15. Punjab and Haryana High Court in the case of Commissioner of Income Tax vs. Smt. Pramjit Kaur [2009] 311 ITR 38 (P&H) while analyzing the reasons recorded, held as under :-
“7. It is undisputed that the Assessing Officer had initiated reassessment proceedings on the basis of information received from the survey circle that the assessee had got prepared a demand draft for a sum of Rs.83,040 which was not accounted in the books of account of the assessee. The Assessing Officer had not examined and corroborated the information received from the survey circle before recording his own satisfaction of escaped income and initiating reassessment proceedings. The Assessing Officer had thus acted only on the basis of suspicion and it cannot be said that the same was based on the belief that the income chargeable to tax had escaped income. The Assessing Officer has to act on the basis of” reasons to believe” and not on ” reasons to suspect“. The Tribunal had, thus, rightly concluded that the Assessing Officer had failed to incorporate the material and his satisfaction for reopening the assessment and, therefore, the issuance of notice under s. 148 of the Act for reassessment proceedings was not valid.”
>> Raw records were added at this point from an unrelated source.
(* ===== verification/Dispatch.v ===== *)
(** * System call dispatch

    Models [UserTaskContainer::syscall] (kernel/src/syscall/mod.rs) for riscv64: the table
    from system call numbers to handlers with the machine words each handler gets and the
    casts made on them, the answers for numbers without a handler, and the encoding of the
    result in the return register (kernel/src/user/mod.rs).  The numbers are those of the
    syscalls crate. *)

From S2P Require Import Prelude Futex SysFile.

(** An argument of a handler: which of the six words, and the cast of the handler's type
    (pointers and [usize] take the word as it is). *)
Inductive Arg := Word (i : nat) | Isize (i : nat) | U32 (i : nat) | I32 (i : nat) | Lit (z : Z).

Definition cast_arg (args : list Z) (a : Arg) : Z :=
  match a with
  | Word i => default 0 (args !! i)
  | Isize i => as_isize (default 0 (args !! i))
  | U32 i => as_u32 (default 0 (args !! i))
  | I32 i => as_i32 (default 0 (args !! i))
  | Lit z => z
  end.

(** A handler with its arguments, or an answer given on the spot. *)
Inductive Entry := Handler (name : string) (args : list Arg) | Const (z : Z).

(** ** The table, in the order of the source *)

Definition file_calls_1 : list (Z * Entry) := [
  (17, Handler "sys_getcwd" [Word 0; Word 1]);
  (49, Handler "sys_chdir" [Word 0]);
  (56, Handler "sys_openat" [Isize 0; Word 1; Word 2; Word 3]);
  (23, Handler "sys_dup" [Word 0]);
  (24, Handler "sys_dup3" [Word 0; Word 1]);
  (57, Handler "sys_close" [Word 0]);
  (34, Handler "sys_mkdir_at" [Isize 0; Word 1; Word 2]);
  (166, Handler "sys_umask" [Word 0]);
  (53, Handler "sys_fchmodat" [Isize 0; Word 1; Word 2; Word 3])
].

Definition file_calls_2 : list (Z * Entry) := [
  (55, Handler "sys_fchown" [Word 0; Word 1; Word 2]);
  (54, Handler "sys_fchownat" [Isize 0; Word 1; Word 2; Word 3; Word 4])
].

Definition core_calls : list (Z * Entry) := [
  (63, Handler "sys_read" [Word 0; Word 1; Word 2]);
  (64, Handler "sys_write" [Word 0; Word 1; Word 2]);
  (221, Handler "sys_execve" [Word 0; Word 1; Word 2]);
  (93, Handler "sys_exit" [Isize 0]);
  (214, Handler "sys_brk" [Word 0]);
  (172, Handler "sys_getpid" []);
  (59, Handler "sys_pipe2" [Word 0; Word 1]);
  (99, Handler "sys_set_robust_list" [Word 0; Word 1]);
  (131, Handler "sys_tgkill" [Word 0; Word 1; Word 2]);
  (169, Handler "sys_gettimeofday" [Word 0; Word 1]);
  (101, Handler "sys_nanosleep" [Word 0; Word 1]);
  (160, Handler "sys_uname" [Word 0]);
  (35, Handler "sys_unlinkat" [Isize 0; Word 1; Word 2]);
  (36, Handler "sys_symlinkat" [Word 0; Isize 1; Word 2]);
  (37, Handler "sys_linkat" [Isize 0; Word 1; Isize 2; Word 3; Word 4]);
  (80, Handler "sys_fstat" [Word 0; Word 1]);
  (260, Handler "sys_wait4" [Isize 0; Word 1; Word 2]);
  (124, Handler "sys_sched_yield" []);
  (173, Handler "sys_getppid" []);
  (40, Handler "sys_mount" [Word 0; Word 1; Word 2; Word 3; Word 4]);
  (39, Handler "sys_umount2" [Word 0; Word 1]);
  (222, Handler "sys_mmap" [Word 0; Word 1; Word 2; Word 3; Word 4; Word 5]);
  (215, Handler "sys_munmap" [Word 0; Word 1]);
  (153, Handler "sys_times" [Word 0]);
  (61, Handler "sys_getdents64" [Word 0; Word 1; Word 2]);
  (96, Handler "sys_set_tid_address" [Word 0]);
  (178, Handler "sys_gettid" []);
  (62, Handler "sys_lseek" [Word 0; Word 1; Word 2]);
  (113, Handler "sys_clock_gettime" [Word 0; Word 1]);
  (137, Handler "sys_sigtimedwait" []);
  (133, Handler "sys_sigsuspend" [Word 0]);
  (261, Handler "sys_prlimit64" [Word 0; Word 1; Word 2; Word 3]);
  (65, Handler "sys_readv" [Word 0; Word 1; Word 2]);
  (66, Handler "sys_writev" [Word 0; Word 1; Word 2]);
  (43, Handler "sys_statfs" [Word 0; Word 1]);
  (67, Handler "sys_pread" [Word 0; Word 1; Word 2; Word 3]);
  (68, Handler "sys_pwrite" [Word 0; Word 1; Word 2; Word 3]);
  (79, Handler "sys_fstatat" [Isize 0; Word 1; Word 2])
].

Definition info_calls : list (Z * Entry) := [
  (291, Handler "sys_statx" [Isize 0; Word 1; U32 2; U32 3; Word 4]);
  (175, Handler "sys_geteuid" []);
  (177, Handler "sys_getegid" []);
  (176, Handler "sys_getgid" []);
  (174, Handler "sys_getuid" []);
  (155, Handler "sys_getpgid" []);
  (156, Handler "sys_getsid" [Word 0]);
  (167, Handler "sys_prctl" [Word 0; Word 1; Word 2; Word 3; Word 4]);
  (33, Handler "sys_mknodat" [Word 0; Word 1; Word 2; Word 3]);
  (29, Handler "sys_ioctl" [Word 0; Word 1; Word 2; Word 3; Word 4]);
  (25, Handler "sys_fcntl" [Word 0; Word 1; Word 2]);
  (88, Handler "sys_utimensat" [Isize 0; Word 1; Word 2; Word 3]);
  (135, Handler "sys_sigprocmask" [Word 0; Word 1; Word 2]);
  (134, Handler "sys_sigaction" [Word 0; Word 1; Word 2]);
  (226, Handler "sys_mprotect" [Word 0; Word 1; U32 2]);
  (98, Handler "sys_futex" [Word 0; Word 1; Word 2; Word 3; Word 4; Word 5]);
  (78, Handler "sys_readlinkat" [Isize 0; Word 1; Word 2; Word 3]);
  (71, Handler "sys_sendfile" [Word 0; Word 1; Word 2; Word 3]);
  (130, Handler "sys_tkill" [Word 0; Word 1]);
  (139, Handler "sys_sigreturn" []);
  (100, Handler "sys_get_robust_list" [I32 0; Word 1; Word 2]);
  (73, Handler "sys_ppoll" [Word 0; Word 1; Word 2; Word 3]);
  (165, Handler "sys_getrusage" [Word 0; Word 1]);
  (154, Handler "sys_setpgid" [Word 0; Word 1]);
  (72, Handler "sys_pselect" [Word 0; Word 1; Word 2; Word 3; Word 4; Word 5]);
  (129, Handler "sys_kill" [Word 0; Word 1]);
  (82, Handler "sys_fsync" [Word 0]);
  (83, Handler "sys_fdatasync" [Word 0]);
  (32, Handler "sys_flock" [Word 0; Word 1]);
  (48, Handler "sys_faccess_at" [Isize 0; Word 1; Word 2; Word 3]);
  (439, Const 0);
  (198, Handler "sys_socket" [Word 0; Word 1; Word 2]);
  (199, Handler "sys_socket_pair" [Word 0; Word 1; Word 2; Word 3]);
  (200, Handler "sys_bind" [Word 0; Word 1; Word 2]);
  (201, Handler "sys_listen" [Word 0; Word 1]);
  (202, Handler "sys_accept" [Word 0; Word 1; Word 2]);
  (242, Handler "sys_accept4" [Word 0; Word 1; Word 2; Word 3]);
  (203, Handler "sys_connect" [Word 0; Word 1; Word 2]);
  (207, Handler "sys_recvfrom" [Word 0; Word 1; Word 2; Word 3; Word 4; Word 5]);
  (206, Handler "sys_sendto" [Word 0; Word 1; Word 2; Word 3; Word 4; Word 5])
].

Definition ipc_calls : list (Z * Entry) := [
  (116, Handler "sys_klogctl" [Word 0; Word 1; Word 2]);
  (179, Handler "sys_info" [Word 0]);
  (227, Handler "sys_msync" [Word 0; Word 1; U32 2]);
  (94, Handler "sys_exit_group" [Word 0]);
  (45, Handler "sys_truncate" [Word 0; Word 1]);
  (146, Handler "sys_setuid" [Word 0]);
  (144, Handler "sys_setgid" [Word 0]);
  (46, Handler "sys_ftruncate" [Word 0; Word 1]);
  (194, Handler "sys_shmget" [Word 0; Word 1; Word 2]);
  (196, Handler "sys_shmat" [Word 0; Word 1; Word 2]);
  (195, Handler "sys_shmctl" [Word 0; Word 1; Word 2]);
  (186, Handler "sys_msgget" [Word 0; Word 1]);
  (187, Handler "sys_msgctl" [Word 0; Word 1; Word 2]);
  (188, Handler "sys_msgrcv" [Word 0; Word 1; Word 2; Isize 3; Word 4]);
  (189, Handler "sys_msgsnd" [Word 0; Word 1; Word 2; Word 3]);
  (190, Handler "sys_semget" [Word 0; Word 1; Word 2]);
  (191, Handler "sys_semctl" [Word 0; Word 1; Word 2; Word 3]);
  (193, Handler "sys_semop" [Word 0; Word 1; Word 2]);
  (103, Handler "sys_setitimer" [Word 0; Word 1; Word 2]);
  (208, Handler "sys_setsockopt" [Word 0; Word 1; Word 2; Word 3; Word 4]);
  (209, Handler "sys_getsockopt" [Word 0; Word 1; Word 2; Word 3; Word 4]);
  (204, Handler "sys_getsockname" [Word 0; Word 1; Word 2]);
  (205, Handler "sys_getpeername" [Word 0; Word 1; Word 2])
].

Definition late_calls : list (Z * Entry) := [
  (157, Handler "sys_setsid" []);
  (210, Handler "sys_shutdown" [Word 0; Word 1]);
  (121, Handler "sys_sched_getparam" [Word 0; Word 1]);
  (119, Handler "sys_sched_setscheduler" [Word 0; Word 1; Word 2]);
  (114, Handler "sys_clock_getres" [Word 0; Word 1]);
  (115, Handler "sys_clock_nanosleep" [Word 0; Word 1; Word 2; Word 3]);
  (20, Handler "sys_epoll_create1" [Word 0]);
  (21, Handler "sys_epoll_ctl" [Word 0; Word 1; Word 2; Word 3]);
  (22, Handler "sys_epoll_wait" [Word 0; Word 1; Word 2; Word 3; Word 4]);
  (285, Handler "sys_copy_file_range" [Word 0; Word 1; Word 2; Word 3; Word 4; Word 5]);
  (278, Handler "sys_getrandom" [Word 0; Word 1; Word 2]);
  (122, Const 0);
  (120, Const 0);
  (123, Handler "sys_sched_getaffinity" [Word 0; Word 1; Word 2]);
  (159, Const 0);
  (276, Handler "sys_renameat2" [Isize 0; Word 1; Isize 2; Word 3; Word 4]);
  (38, Handler "sys_renameat2" [Isize 0; Word 1; Isize 2; Word 3; Lit 2]);
  (220, Handler "sys_clone" [Word 0; Word 1; Word 2; Word 3; Word 4])
].

Definition barrier_calls : list (Z * Entry) := [
  (283, Handler "sys_membarrier" [Word 0; Word 1; Word 2])
].

Definition syscall_table : list (Z * Entry) :=
  file_calls_1 ++ file_calls_2 ++ core_calls ++ info_calls ++ ipc_calls ++ late_calls ++ barrier_calls.

(** ** Dispatch *)

(** [Sysno::new]: the numbers the crate knows. *)
Definition sysno_known (n : Z) : bool :=
  bool_decide (0 ≤ n ≤ 243) || bool_decide (258 ≤ n ≤ 294) || bool_decide (403 ≤ n ≤ 414) || bool_decide (416 ≤ n ≤ 462).

(** What a system call does first: an answer, or a call of a handler. *)
Inductive Dispatch := Answer (r : result Z) | CallHandler (name : string) (args : list Z).

Definition lookup_entry (n : Z) (t : list (Z * Entry)) : option Entry := snd <$> List.find (λ e, bool_decide (e.1 = n)) t.

Definition syscall (call_id : Z) (args : list Z) : Dispatch :=
  if sysno_known call_id then
    match lookup_entry call_id syscall_table with
    | Some (Handler name l) => CallHandler name (cast_arg args <$> l)
    | Some (Const z) => Answer (Ok z)
    | None => Answer (Err EPERM)
    end
  else Answer (Err EINVAL).

(** ** The return register *)

Definition errno_code (e : Errno) : Z :=
  match e with
  | EPERM => 1
  | ENOENT => 2
  | ESRCH => 3
  | EINTR => 4
  | E2BIG => 7
  | EBADF => 9
  | ECHILD => 10
  | EAGAIN => 11
  | ENOMEM => 12
  | EFAULT => 14
  | EEXIST => 17
  | ENOTDIR => 20
  | EINVAL => 22
  | ENFILE => 23
  | EMFILE => 24
  | ENOTTY => 25
  | ENOSYS => 38
  | ENOMSG => 42
  | EAFNOSUPPORT => 97
  | ETIMEDOUT => 110
  | EALREADY => 114
  end.

(** [map_or_else(|e| -e.into_raw() as isize, |x| x as isize) as usize]. *)
Definition syscall_return (r : result Z) : Z := match r with Ok x => wrap x | Err e => wrap (- errno_code e) end.

(** How a C library reads the register: the last 4095 values are errors. *)
Definition decode_return (w : Z) : Z + Z := if decide (USIZE - 4095 ≤ w) then inr (USIZE - w) else inl w.

(** ** Theorems *)

#[export] Instance Arg_eq_dec : EqDecision Arg.
Proof. solve_decision. Defined.
#[export] Instance Entry_eq_dec : EqDecision Entry.
Proof. solve_decision. Defined.

(** The numbers with an arm of their own. *)
Definition table_numbers : list Z := syscall_table.*1.

(** The values a cast can give. *)
Definition cast_ok (a : Arg) (z : Z) : Prop :=
  match a with
  | Word _ => is_usize z
  | Isize _ => -9223372036854775808 ≤ z < 9223372036854775808
  | U32 _ => 0 ≤ z < 4294967296
  | I32 _ => -2147483648 ≤ z < 2147483648
  | Lit v => z = v
  end.

Lemma cast_arg_ok args a : Forall is_usize args → cast_ok a (cast_arg args a).
Proof.
  intros Ha. assert (Hd : ∀ i, is_usize (default 0 (args !! i))).
  { intros i. destruct (args !! i) as [z|] eqn:E; [by apply (Forall_lookup_1 _ _ _ _ Ha E)|]. split; [done|]. unfold USIZE. cbn. lia. }
  destruct a as [i|i|i|i|z]; cbn [cast_ok cast_arg].
  - apply Hd.
  - unfold as_isize. pose proof (wrap_range (default 0 (args !! i))) as Hr. unfold is_usize, USIZE in *. case_decide; lia.
  - unfold as_u32. apply Z.mod_pos_bound. lia.
  - unfold as_i32. pose proof (Z.mod_pos_bound (default 0 (args !! i)) 4294967296). case_decide; lia.
  - done.
Qed.

(** No two arms share a number, and every arm's number is one the crate knows. *)
Lemma table_numbers_ok : NoDup table_numbers ∧ Forall (λ n, sysno_known n = true) table_numbers.
Proof. split; apply (bool_decide_unpack _); vm_compute; exact I. Qed.

Lemma lookup_entry_In n e t : NoDup t.*1 → lookup_entry n t = Some e ↔ (n, e) ∈ t.
Proof.
  unfold lookup_entry. induction t as [|[k x] t IH]; intros Hnd; [cbn; set_solver|]. cbn [List.find fst]. rewrite fmap_cons in Hnd.
  apply NoDup_cons in Hnd as [Hk Hnd]. destruct (decide (k = n)) as [->|Hne].
  - rewrite bool_decide_eq_true_2 by done. cbn. rewrite elem_of_cons. split; [intros [= ->]; by left|]. intros [[= ->]|Hin]; [done|].
    destruct Hk. apply list_elem_of_fmap. by exists (n, e).
  - rewrite bool_decide_eq_false_2 by done. rewrite IH by done. rewrite elem_of_cons. naive_solver.
Qed.

Lemma lookup_entry_None n t : lookup_entry n t = None ↔ n ∉ t.*1.
Proof.
  unfold lookup_entry. induction t as [|[k x] t IH]; [cbn; set_solver|]. cbn [List.find fst]. rewrite fmap_cons, not_elem_of_cons. destruct (decide (k = n)) as [->|Hne].
  - rewrite bool_decide_eq_true_2 by done. cbn. naive_solver.
  - rewrite bool_decide_eq_false_2 by done. rewrite IH. naive_solver.
Qed.

(** Two arms with the same handler: the same arm, or the rename calls. *)
Definition share_ok (x y : Z * Entry) : bool :=
  match x.2, y.2 with
  | Handler m _, Handler m' _ =>
      negb (bool_decide (m = m')) || bool_decide (x.1 = y.1) || (bool_decide (m = "sys_renameat2") && bool_decide (x.1 ∈ [276; 38]))
  | _, _ => true
  end.

Lemma handlers_unique n n' name sig sig' : (n, Handler name sig) ∈ syscall_table → (n', Handler name sig') ∈ syscall_table →
  n = n' ∨ (name = "sys_renameat2" ∧ n ∈ [276; 38]).
Proof.
  intros Hn Hn'. assert (Hall : forallb (λ x, forallb (share_ok x) syscall_table) syscall_table = true) by (vm_compute; reflexivity).
  rewrite forallb_forall in Hall. specialize (Hall _ (proj1 (list_elem_of_In _ _) Hn)). rewrite forallb_forall in Hall.
  specialize (Hall _ (proj1 (list_elem_of_In _ _) Hn')). unfold share_ok in Hall. cbn [fst snd] in Hall. rewrite bool_decide_eq_true_2 in Hall by done.
  cbn [negb orb] in Hall. apply orb_true_iff in Hall as [H|H]; [left; by apply bool_decide_eq_true in H|]. right.
  apply andb_true_iff in H as [H1 H2]. split; by eapply bool_decide_eq_true.
Qed.



(** The return register is read back as the result: an error gives its number and nothing
    else does, distinct errors have distinct numbers, and a successful value below the last
    4095 words comes back unchanged. *)
Theorem syscall_return_roundtrip (r : result Z) :
  match r with
  | Err e => decode_return (syscall_return r) = inr (errno_code e) ∧ ∀ e', errno_code e' = errno_code e → e' = e
  | Ok x => 0 ≤ x < USIZE - 4095 → decode_return (syscall_return r) = inl x
  end.
Proof.
  destruct r as [x|e]; cbn [syscall_return].
  - intros Hx. rewrite wrap_small by (unfold is_usize; lia). unfold decode_return. by rewrite decide_False by lia.
  - split; [by destruct e|]. intros e'. destruct e, e'; done.
Qed.

Lemma syscall_return_roundtrip_witness : decode_return (syscall_return (Ok 4096)) = inl 4096.
Proof. apply (syscall_return_roundtrip (Ok 4096)). vm_compute. split; [intros H; discriminate H|reflexivity]. Defined.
16. The Hon‟ble High Court has held that the Assessing Officer has to act on the basis of “reasons to believe” and not on “reasons to suspect”. In the instant case, the initiation of proceedings u/s 147 of the Act are based upon no evidence and/or un-corroborative material. The Assessing Officer further failed to establish the nexus with the reasons recorded and alleged material available with the AO before initiation of proceedings and Bank Statements later received and got verified by the AO and/or produced by the Assessee. In our considered view, the competent authority is also required to indicate some link or nexus with the material available, while recording reasons for belief that the amount acquired is chargeable to tax has escaped the assessment, which in this case the AO failed to establish. Even the Ld. CIT(A) was absolutely unjustified in upholding the reopening of the assessment u/s 147 of the Act, without appreciating the facts of the case, explanation submitted and evidences placed on record judiciously.
17. In cumulative effect on the aforesaid analyzations, observations and peculiar facts and circumstances, we do not have any hesitation to hold that the proceedings u/s 147 of the Act itself are vague, consequently the assessment order is liable to be quashed, hence ordered accordingly. Resultantly the order under challenge is set aside.
18. As we have already quashed the assessment order and set aside the order under challenge, therefore do not consider it appropriate to travel to the other issue(s) raised by the Assessee which in our considered opinion shall be academic exercise only.
19. In the result, appeal filed by the Assessee stands allowed.
Order Pronounced in open Court on this 12th day of Feb., 2021.